Kun Yue received the B.Sc., M.Sc., and Ph.D. degrees in computer science from Yunnan University (Kunming, China), Fudan University (Shanghai, China) and Yunnan University (Kunming, China) in 2001, 2004 and 2009, respectively. He is currently a professor at Yunnan University, Kunming, China. His current research interests mainly include massive data analysis and uncertainty in artificial intelligence.
Bo Li received the B.Sc. and M.Sc. from Yunnan University, Ph.D. degrees from Huazhong University of Science and Technology. He is an associate professor at School of Information Science and Engineering, Yunnan University, China. He has published more than forty papers in journals and conferences. His research interests include cloud computing, mobile computing and grid computing.

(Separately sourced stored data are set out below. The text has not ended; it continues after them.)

(** The turn at a call: the operation is refused, or was tried before from an equal
    configuration, or the search goes on below it. *)
Lemma explores_call k A p e B q r C c :
  (∀ Bs, explores k Bs) → explores (S k) (B ++ (q, r) :: C) →
  is_call e → is_return r → r.(id) = e.(id) →
  ready (S k) c A ((p, e) :: B ++ (q, r) :: C) → in_time (S k) c A.
Proof using All.
  intros IHk IH He Hr Hid Hrd. pose proof Hrd as [Hc Hrem Hlen HA Ht Hen Hcch].
  destruct (turn_call c A p e B q r C) as (i & o & s' & Hi & Ho & Hs & Hturn); [done..|].
  pose proof (λ c1 j0, explores_next (S k) c c1 j0 A p e B q r C i o IH Hrd) as Hnext.
  rewrite Nat.sub_succ, Nat.sub_0_r in Hnext.
  set (skip := c <| entry_ := head (B ++ (q, r) :: C).*1 |>) in *.
  assert (turn c = Some (Continue skip) → again 1 c skip) as Hskip.
  { intros Hsk. split; [by apply returns_turn| |done..|by auto].
    by apply inv_back; [|apply (i_cache c)|apply i_longest]. }
  destruct Hturn as [[Hstep Hturn]|(Hstep & b' & Hb' & Hhas & Hcase)].
  { eapply (Hnext skip 1%nat); [by apply Hskip|lia|done..|]. intros s1 Hs1. by rewrite Hs1 in Hstep. }
  assert (step c.(state) i o = (true, s')) as Hst by (by rewrite <- Hs, <- Hstep, <- surjective_pairing).
  assert (rem b' = A ++ B ++ C) as Hrem' by (by eapply rem_set; eauto using inv_matched).
  destruct Hcase as [(t' & Hin & Heqs & Hturn)|(h' & Hun & Hl & Hsta & Hturn)].
  { eapply (Hnext skip 1%nat); [by apply Hskip|lia|done..|]. intros s1. rewrite Hst. intros [= <-] (σ & s2 & Hp).
    destruct (path_equal _ _ _ _ _ _ Heqs Hp) as (s3 & Hp').
    apply (Hcch b' t' Hin); [eapply above_set; [|exact Hhas]|].
    - apply (rem_elem c.(linearized) p e). rewrite Hrem. set_solver.
    - rewrite <- Hrem' in Hp'. by exists σ, s3. }
  edestruct (explores_lift k c A p e B q r C s' b' h') as (j & Hj & Hcase); try done.
  { eapply inv_lift; try done. intros b t k' l Hl' Hin'.
    destruct (cached_insert c b' s' (hash b') b t) as [[= -> ->]|Hold]; [by exists k', l|done|].
    by apply (i_cache c Hc b t). }
  destruct Hcase as [Hf|(Hd & c3 & Hag & H4)].
  - exists j. split; [|by left]. pose proof (ready_calls _ _ _ _ _ _ Hrd He) as Hlt.
    replace (S k - List.length A)%nat with (S (k - List.length A)) by lia.
    rewrite Nat.sub_succ, Nat.sub_0_r. etransitivity; [exact Hj|]. apply Nat.le_add_r.
  - apply (Hnext c3 j); try done. intros s1. rewrite Hst. intros [= <-]. by rewrite <- Hrem'.
Qed.

(** A call is found with its return after it. *)
Lemma rem_return c A p e Bs :
  inv c → rem c.(linearized) = A ++ (p, e) :: Bs → is_call e →
  ∃ B q r C, Bs = B ++ (q, r) :: C ∧ is_return r ∧ r.(id) = e.(id).
Proof using All.
  intros Hc Hrem He. pose proof (matched_later _ (inv_matched c Hc)) as Hlater.
  rewrite Hrem, fmap_app, fmap_cons in Hlater.
  destruct (Hlater _ _ _ eq_refl He) as (r & Hin & Hr & Hid).
  apply list_elem_of_fmap in Hin as ([q r'] & -> & (B & C & ->)%list_elem_of_split).
  by exists B, q, r', C.
Qed.

Lemma explore k Bs : explores k Bs.
Proof using All.
  revert Bs. induction k as [|k IHk].
  { intros Bs c A [Hc _ Hlen _ _ _ _]. exists 0%nat. split; [apply Nat.le_0_l|]. left.
    apply search_finish; [done|]. by apply nil_length_inv. }
  induction Bs as [|[p e] Bs IH]; intros c A Hrd; pose proof Hrd as [Hc Hrem Hlen HA Ht Hen Hcch].
  { exfalso. rewrite app_nil_r in Hrem. pose proof (inv_matched c Hc) as HM.
    rewrite Hrem, <- (app_nil_r A.*2) in HM. apply matched_calls in HM; [|done].
    rewrite length_fmap, <- Hrem, Hlen in HM. cbn in HM. lia. }
  destruct (kind e) eqn:He.
  - exists 0%nat. split; [apply Nat.le_0_l|]. right. exists c. by split; [eapply explores_return|].
  - destruct (rem_return c A p e Bs Hc Hrem He) as (B & q & r & C & -> & Hr & Hid).
    by eapply explores_call.
Qed.
End search.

Binbin Zhang was born in 1982. She received the Ph.D. degree in computer science from Peking University in 2011. She is currently a lecturer at Yunnan University. Her main research interests include virtualization and cloud computing.
Ching-Hsien (Robert) Hsu Ching-Hsien Hsu is a professor and the chairman in the CSIE department at Chung Hua University, Taiwan; He was distinguished chair professor at Tianjin University of Technology, China, during 2012–2016. His research includes high performance computing, cloud computing, parallel and distributed systems, big data analytics, ubiquitous/pervasive computing and intelligence. He has published 100 papers in top journals such as IEEE TPDS, IEEE TSC, IEEE TCC, IEEE TETC, IEEE System, IEEE Network, ACM TOMM and book chapters in these areas. Dr. Hsu is serving as editorial board for a number of prestigious journals, including IEEE TSC, IEEE TCC. He has been acting as an author/co-author or an editor/co-editor of 10 books from Elsevier, Springer, IGI Global, World Scientific and McGraw-Hill. Dr. Hsu was awarded nine times distinguished award for excellence in research from Chung Hua University. He is vice chair of IEEE TCCLD, executive committee of IEEE TCSC, Taiwan Association of Cloud Computing and an IEEE senior member.